(Saved data entries)

(** One entry of the flattened field list: the location ([v] in the
    source), its rendered path (the result of [path()] in the source) and
    what the struct tags say. *)
Record field : Type := {
  fieldV : Value;
  fieldPath : string;
  required : bool;
  setDefault : bool;
  defaultVal : string;
}.

(** [fieldErrors] is [map[string]error]; [Load] returns either one of the
    fatal errors or the collected field errors. *)
Inductive loadError : Type :=
| Fatal (e : error)
| FieldErrors (errs : gmap string error).

(** *** What a location of a given type may hold *)

(** [n] times pointer to [t], and the value reached through [n] pointers. *)
Definition ptrTo (n : nat) (t : type) : type := Nat.iter n TPtr t.

Definition ptrVal (n : nat) (d : data) : data :=
  Nat.iter n (fun p => DPtr (Some p)) d.

(** The contents of a location once every [nil] pointer on the way to the
    pointee has been given a fresh zero value, as the [Ptr] case of
    [setValue] does before it recurses. *)
Fixpoint allocated (t : type) (d : data) : data :=
  match t with
  | TPtr elem =>
      DPtr (Some (allocated elem (match d with
                                  | DPtr (Some p) => p
                                  | _ => zero elem
                                  end)))
  | _ => d
  end.

(** [fits t d]: [d] has the shape of a value of type [t], one of the types
    [setValue] can set, and an integer lies within the width of its kind. *)
Fixpoint fits (t : type) (d : data) : bool :=
  match t with
  | TBasic k =>
      match d with
      | DBool _ => bool_decide (k = reflect.Bool)
      | DInt i =>
          bool_decide (k ∈ signedKinds)
          && (- 2 ^ (Bits k - 1) <=? i) && (i <? 2 ^ (Bits k - 1))
      | DUint u =>
          bool_decide (k ∈ unsignedKinds) && (0 <=? u) && (u <? 2 ^ Bits k)
      | DFloat _ => bool_decide (k ∈ [reflect.Float32; reflect.Float64])
      | DString _ => bool_decide (k = reflect.String)
      | _ => false
      end
  | TDuration => match d with DInt _ => true | _ => false end
  | TTime => match d with DTime _ => true | _ => false end
  | TRegexp => match d with DRegexp _ => true | _ => false end
  | TStruct _ => false
  | TPtr elem =>
      match d with
      | DPtr None => true
      | DPtr (Some p) => fits elem p
      | _ => false
      end
  | TSlice elem =>
      match d with
      | DSlice None => true
      | DSlice (Some elems) => forallb (fits elem) elems
      | _ => false
      end
  end.

(** The kinds that no case of [setValue] takes. *)
Definition unsupportedKinds : list reflect.Kind :=
  [reflect.Invalid; reflect.Uintptr; reflect.Complex64; reflect.Complex128;
   reflect.Array; reflect.Chan; reflect.Func; reflect.Interface; reflect.Map;
   reflect.UnsafePointer].

End Values.

(** ** decodeFile

    [decodeFile] opens the file and hands it to the decoder its extension
    selects.  The file system and the three decoders are the libraries'
    business: [os.Open], [yaml.NewDecoder(fd).Decode(&vals)],
    [json.NewDecoder(fd).Decode(&vals)] and [toml.LoadReader(fd)] followed
    by [ToMap()]. *)

Class Decoders : Type := {
  Handle : Type;                                  (* *os.File *)
  Decoded : Type;                                 (* interface{} *)
  os_Open : string -> error + Handle;
  yaml_Decode : Handle -> gmap string Decoded -> error + gmap string Decoded;
  json_Decode : Handle -> gmap string Decoded -> error + gmap string Decoded;
  toml_LoadReader : Handle -> error + gmap string Decoded;
}.

Module Decode.

(** The loop of [filepath.Ext], which walks the path from its last byte
    down to the first path separator: [r] is what is left of the reversed
    path and [acc] the bytes already passed. *)
Fixpoint extFrom (acc : string) (r : string) : string :=
  match r with
  | EmptyString => EmptyString
  | String c r' =>
      if bool_decide (c = "/"%char) then EmptyString
      else if bool_decide (c = "."%char) then String c acc
      else extFrom (String c acc) r'
  end.

(** [filepath.Ext], with [/] as the path separator. *)
Definition Ext (path : string) : string :=
  extFrom EmptyString (strings.reverse path).

(** What [decodeFile] returns when it fails: the error of a library, or its
    own "unsupported file extension". *)
Inductive fileError : Type :=
| Library (e : error)
| UnsupportedExtension.

Section Body.

Context `{Decoders}.

Definition fromLibrary {A} (r : error + A) : fileError + A :=
  match r with
  | inl e => inl (Library e)
  | inr a => inr a
  end.

(** [for field, val := range tree.ToMap() { vals[field] = val }] *)
Definition assignAll (tree vals : gmap string Decoded) : gmap string Decoded :=
  map_fold (fun field val vals => <[field := val]> vals) vals tree.

Definition decodeFile (vals : gmap string Decoded) (file : string)
    : fileError + gmap string Decoded :=
  match os_Open file with
  | inl err => inl (Library err)
  | inr fd =>
      let ext := Ext file in
      if bool_decide (ext = ".yaml") || bool_decide (ext = ".yml")
      then fromLibrary (yaml_Decode fd vals)
      else if bool_decide (ext = ".json")
      then fromLibrary (json_Decode fd vals)
      else if bool_decide (ext = ".toml")
      then match toml_LoadReader fd with
           | inl err => inl (Library err)
           | inr tree => inr (assignAll tree vals)
           end
      else inl UnsupportedExtension
  end.

End Body.

End Decode.

(** ** A runtime to run the definitions on

    Floats are restricted to integer literals, durations to one whole number
    followed by one of the units [s], [m] and [h], timestamps and regular
    expressions are kept as their source text, and no character outside
    ASCII has an upper-case form. *)

Module Demo.

Fixpoint splitDigits (s : string) : string * string :=
  match s with
  | EmptyString => (EmptyString, EmptyString)
  | String c rest =>
      if Byte.is_digit c
      then let '(ds, u) := splitDigits rest in (String c ds, u)
      else (EmptyString, s)
  end.

Definition parseDuration (s : string) : error + Z :=
  let '(ds, u) := splitDigits s in
  match strconv.ParseInt ds 64 with
  | inl _ => inl (ErrLibrary "time.ParseDuration" s)
  | inr n =>
      if bool_decide (u = "s") then inr (n * 1000000000)
      else if bool_decide (u = "m") then inr (n * 60000000000)
      else if bool_decide (u = "h") then inr (n * 3600000000000)
      else inl (ErrLibrary "time.ParseDuration" s)
  end.

Definition parseTime (layout value : string) : error + string :=
  if bool_decide (value = "") then inl (ErrLibrary "time.Parse" value)
  else inr value.

#[local] Instance runtime : GoRuntime := {|
  Float := Z;
  Time := string;
  Regexp := string;
  Vals := list (string * string);
  float_zero := 0;
  time_zero := "";
  regexp_zero := "";
  vals_empty := [];
  ParseFloat := fun s => strconv.ParseInt s 64;
  toFloat32 := fun x => x;
  ParseDuration := parseDuration;
  time_Parse := parseTime;
  regexp_Compile := fun s => inr s;
  unicode_ToUpper := fun s => s;
  filepath_Join := fun dir name => dir +:+ "/" +:+ name;
|}.

(** Modelled from the spec: [isZero], whose body is not part of this
    development.  "A field is zero/empty under the type's natural empty
    value: empty string, numeric zero, false, nil pointer, empty/nil
    sequence, zero-value timestamp." *)
Fixpoint isZero (t : type) (d : data) : bool :=
  match d with
  | DBool b => negb b
  | DInt i => i =? 0
  | DUint u => u =? 0
  | DFloat x => x =? 0
  | DString s => bool_decide (s = "")
  | DTime t => bool_decide (t = "")
  | DRegexp re => bool_decide (re = "")
  | DStruct fields => forallb (isZero t) fields
  | DPtr None => true
  | DPtr (Some _) => false
  | DSlice None => true
  | DSlice (Some elems) => bool_decide (length elems = 0%nat)
  | DOpaque => true
  end.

[Work order]
Print each entry exactly as it was written.

[Response]
(** One entry of the flattened field list: the location ([v] in the
    source), its rendered path (the result of [path()] in the source) and
    what the struct tags say. *)
Record field : Type := {
  fieldV : Value;
  fieldPath : string;
  required : bool;
  setDefault : bool;
  defaultVal : string;
}.

(** [fieldErrors] is [map[string]error]; [Load] returns either one of the
    fatal errors or the collected field errors. *)
Inductive loadError : Type :=
| Fatal (e : error)
| FieldErrors (errs : gmap string error).

(** *** What a location of a given type may hold *)

(** [n] times pointer to [t], and the value reached through [n] pointers. *)
Definition ptrTo (n : nat) (t : type) : type := Nat.iter n TPtr t.

Definition ptrVal (n : nat) (d : data) : data :=
  Nat.iter n (fun p => DPtr (Some p)) d.

(** The contents of a location once every [nil] pointer on the way to the
    pointee has been given a fresh zero value, as the [Ptr] case of
    [setValue] does before it recurses. *)
Fixpoint allocated (t : type) (d : data) : data :=
  match t with
  | TPtr elem =>
      DPtr (Some (allocated elem (match d with
                                  | DPtr (Some p) => p
                                  | _ => zero elem
                                  end)))
  | _ => d
  end.

(** [fits t d]: [d] has the shape of a value of type [t], one of the types
    [setValue] can set, and an integer lies within the width of its kind. *)
Fixpoint fits (t : type) (d : data) : bool :=
  match t with
  | TBasic k =>
      match d with
      | DBool _ => bool_decide (k = reflect.Bool)
      | DInt i =>
          bool_decide (k ∈ signedKinds)
          && (- 2 ^ (Bits k - 1) <=? i) && (i <? 2 ^ (Bits k - 1))
      | DUint u =>
          bool_decide (k ∈ unsignedKinds) && (0 <=? u) && (u <? 2 ^ Bits k)
      | DFloat _ => bool_decide (k ∈ [reflect.Float32; reflect.Float64])
      | DString _ => bool_decide (k = reflect.String)
      | _ => false
      end
  | TDuration => match d with DInt _ => true | _ => false end
  | TTime => match d with DTime _ => true | _ => false end
  | TRegexp => match d with DRegexp _ => true | _ => false end
  | TStruct _ => false
  | TPtr elem =>
      match d with
      | DPtr None => true
      | DPtr (Some p) => fits elem p
      | _ => false
      end
  | TSlice elem =>
      match d with
      | DSlice None => true
      | DSlice (Some elems) => forallb (fits elem) elems
      | _ => false
      end
  end.

(** The kinds that no case of [setValue] takes. *)
Definition unsupportedKinds : list reflect.Kind :=
  [reflect.Invalid; reflect.Uintptr; reflect.Complex64; reflect.Complex128;
   reflect.Array; reflect.Chan; reflect.Func; reflect.Interface; reflect.Map;
   reflect.UnsafePointer].

End Values.

(** ** decodeFile

    [decodeFile] opens the file and hands it to the decoder its extension
    selects.  The file system and the three decoders are the libraries'
    business: [os.Open], [yaml.NewDecoder(fd).Decode(&vals)],
    [json.NewDecoder(fd).Decode(&vals)] and [toml.LoadReader(fd)] followed
    by [ToMap()]. *)

Class Decoders : Type := {
  Handle : Type;                                  (* *os.File *)
  Decoded : Type;                                 (* interface{} *)
  os_Open : string -> error + Handle;
  yaml_Decode : Handle -> gmap string Decoded -> error + gmap string Decoded;
  json_Decode : Handle -> gmap string Decoded -> error + gmap string Decoded;
  toml_LoadReader : Handle -> error + gmap string Decoded;
}.

Module Decode.

(** The loop of [filepath.Ext], which walks the path from its last byte
    down to the first path separator: [r] is what is left of the reversed
    path and [acc] the bytes already passed. *)
Fixpoint extFrom (acc : string) (r : string) : string :=
  match r with
  | EmptyString => EmptyString
  | String c r' =>
      if bool_decide (c = "/"%char) then EmptyString
      else if bool_decide (c = "."%char) then String c acc
      else extFrom (String c acc) r'
  end.

(** [filepath.Ext], with [/] as the path separator. *)
Definition Ext (path : string) : string :=
  extFrom EmptyString (strings.reverse path).

(** What [decodeFile] returns when it fails: the error of a library, or its
    own "unsupported file extension". *)
Inductive fileError : Type :=
| Library (e : error)
| UnsupportedExtension.

Section Body.

Context `{Decoders}.

Definition fromLibrary {A} (r : error + A) : fileError + A :=
  match r with
  | inl e => inl (Library e)
  | inr a => inr a
  end.

(** [for field, val := range tree.ToMap() { vals[field] = val }] *)
Definition assignAll (tree vals : gmap string Decoded) : gmap string Decoded :=
  map_fold (fun field val vals => <[field := val]> vals) vals tree.

Definition decodeFile (vals : gmap string Decoded) (file : string)
    : fileError + gmap string Decoded :=
  match os_Open file with
  | inl err => inl (Library err)
  | inr fd =>
      let ext := Ext file in
      if bool_decide (ext = ".yaml") || bool_decide (ext = ".yml")
      then fromLibrary (yaml_Decode fd vals)
      else if bool_decide (ext = ".json")
      then fromLibrary (json_Decode fd vals)
      else if bool_decide (ext = ".toml")
      then match toml_LoadReader fd with
           | inl err => inl (Library err)
           | inr tree => inr (assignAll tree vals)
           end
      else inl UnsupportedExtension
  end.

End Body.

End Decode.

(** ** A runtime to run the definitions on

    Floats are restricted to integer literals, durations to one whole number
    followed by one of the units [s], [m] and [h], timestamps and regular
    expressions are kept as their source text, and no character outside
    ASCII has an upper-case form. *)

Module Demo.

Fixpoint splitDigits (s : string) : string * string :=
  match s with
  | EmptyString => (EmptyString, EmptyString)
  | String c rest =>
      if Byte.is_digit c
      then let '(ds, u) := splitDigits rest in (String c ds, u)
      else (EmptyString, s)
  end.

Definition parseDuration (s : string) : error + Z :=
  let '(ds, u) := splitDigits s in
  match strconv.ParseInt ds 64 with
  | inl _ => inl (ErrLibrary "time.ParseDuration" s)
  | inr n =>
      if bool_decide (u = "s") then inr (n * 1000000000)
      else if bool_decide (u = "m") then inr (n * 60000000000)
      else if bool_decide (u = "h") then inr (n * 3600000000000)
      else inl (ErrLibrary "time.ParseDuration" s)
  end.

Definition parseTime (layout value : string) : error + string :=
  if bool_decide (value = "") then inl (ErrLibrary "time.Parse" value)
  else inr value.

#[local] Instance runtime : GoRuntime := {|
  Float := Z;
  Time := string;
  Regexp := string;
  Vals := list (string * string);
  float_zero := 0;
  time_zero := "";
  regexp_zero := "";
  vals_empty := [];
  ParseFloat := fun s => strconv.ParseInt s 64;
  toFloat32 := fun x => x;
  ParseDuration := parseDuration;
  time_Parse := parseTime;
  regexp_Compile := fun s => inr s;
  unicode_ToUpper := fun s => s;
  filepath_Join := fun dir name => dir +:+ "/" +:+ name;
|}.

(** Modelled from the spec: [isZero], whose body is not part of this
    development.  "A field is zero/empty under the type's natural empty
    value: empty string, numeric zero, false, nil pointer, empty/nil
    sequence, zero-value timestamp." *)
Fixpoint isZero (t : type) (d : data) : bool :=
  match d with
  | DBool b => negb b
  | DInt i => i =? 0
  | DUint u => u =? 0
  | DFloat x => x =? 0
  | DString s => bool_decide (s = "")
  | DTime t => bool_decide (t = "")
  | DRegexp re => bool_decide (re = "")
  | DStruct fields => forallb (isZero t) fields
  | DPtr None => true
  | DPtr (Some _) => false
  | DSlice None => true
  | DSlice (Some elems) => bool_decide (length elems = 0%nat)
  | DOpaque => true
  end.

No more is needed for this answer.